→ **What you have to do**: The answer should contain every record below, output exactly.

→ **Data supplied**:
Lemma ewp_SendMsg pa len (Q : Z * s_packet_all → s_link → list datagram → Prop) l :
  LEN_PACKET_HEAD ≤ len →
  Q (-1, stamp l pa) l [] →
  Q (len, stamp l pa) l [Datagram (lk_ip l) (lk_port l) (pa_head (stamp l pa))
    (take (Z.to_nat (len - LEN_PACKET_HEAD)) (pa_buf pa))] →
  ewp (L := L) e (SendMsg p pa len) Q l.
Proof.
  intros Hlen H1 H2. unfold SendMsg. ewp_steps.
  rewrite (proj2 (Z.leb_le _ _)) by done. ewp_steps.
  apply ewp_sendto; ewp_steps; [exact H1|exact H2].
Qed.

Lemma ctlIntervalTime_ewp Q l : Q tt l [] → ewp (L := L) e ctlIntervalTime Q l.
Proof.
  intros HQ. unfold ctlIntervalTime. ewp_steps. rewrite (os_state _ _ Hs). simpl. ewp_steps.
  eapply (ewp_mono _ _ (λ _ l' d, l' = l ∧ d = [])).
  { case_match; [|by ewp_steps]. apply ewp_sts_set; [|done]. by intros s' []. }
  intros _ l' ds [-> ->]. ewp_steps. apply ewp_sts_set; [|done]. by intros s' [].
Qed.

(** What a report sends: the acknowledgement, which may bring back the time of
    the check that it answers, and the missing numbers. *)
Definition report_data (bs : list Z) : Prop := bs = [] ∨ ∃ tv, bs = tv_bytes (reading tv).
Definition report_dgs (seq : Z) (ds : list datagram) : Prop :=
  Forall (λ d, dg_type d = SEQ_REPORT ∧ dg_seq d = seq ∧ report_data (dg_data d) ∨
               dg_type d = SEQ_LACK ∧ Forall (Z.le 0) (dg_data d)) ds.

→ **Output of the task**:
Lemma ewp_SendMsg pa len (Q : Z * s_packet_all → s_link → list datagram → Prop) l :
  LEN_PACKET_HEAD ≤ len →
  Q (-1, stamp l pa) l [] →
  Q (len, stamp l pa) l [Datagram (lk_ip l) (lk_port l) (pa_head (stamp l pa))
    (take (Z.to_nat (len - LEN_PACKET_HEAD)) (pa_buf pa))] →
  ewp (L := L) e (SendMsg p pa len) Q l.
Proof.
  intros Hlen H1 H2. unfold SendMsg. ewp_steps.
  rewrite (proj2 (Z.leb_le _ _)) by done. ewp_steps.
  apply ewp_sendto; ewp_steps; [exact H1|exact H2].
Qed.

Lemma ctlIntervalTime_ewp Q l : Q tt l [] → ewp (L := L) e ctlIntervalTime Q l.
Proof.
  intros HQ. unfold ctlIntervalTime. ewp_steps. rewrite (os_state _ _ Hs). simpl. ewp_steps.
  eapply (ewp_mono _ _ (λ _ l' d, l' = l ∧ d = [])).
  { case_match; [|by ewp_steps]. apply ewp_sts_set; [|done]. by intros s' []. }
  intros _ l' ds [-> ->]. ewp_steps. apply ewp_sts_set; [|done]. by intros s' [].
Qed.

(** What a report sends: the acknowledgement, which may bring back the time of
    the check that it answers, and the missing numbers. *)
Definition report_data (bs : list Z) : Prop := bs = [] ∨ ∃ tv, bs = tv_bytes (reading tv).
Definition report_dgs (seq : Z) (ds : list datagram) : Prop :=
  Forall (λ d, dg_type d = SEQ_REPORT ∧ dg_seq d = seq ∧ report_data (dg_data d) ∨
               dg_type d = SEQ_LACK ∧ Forall (Z.le 0) (dg_data d)) ds.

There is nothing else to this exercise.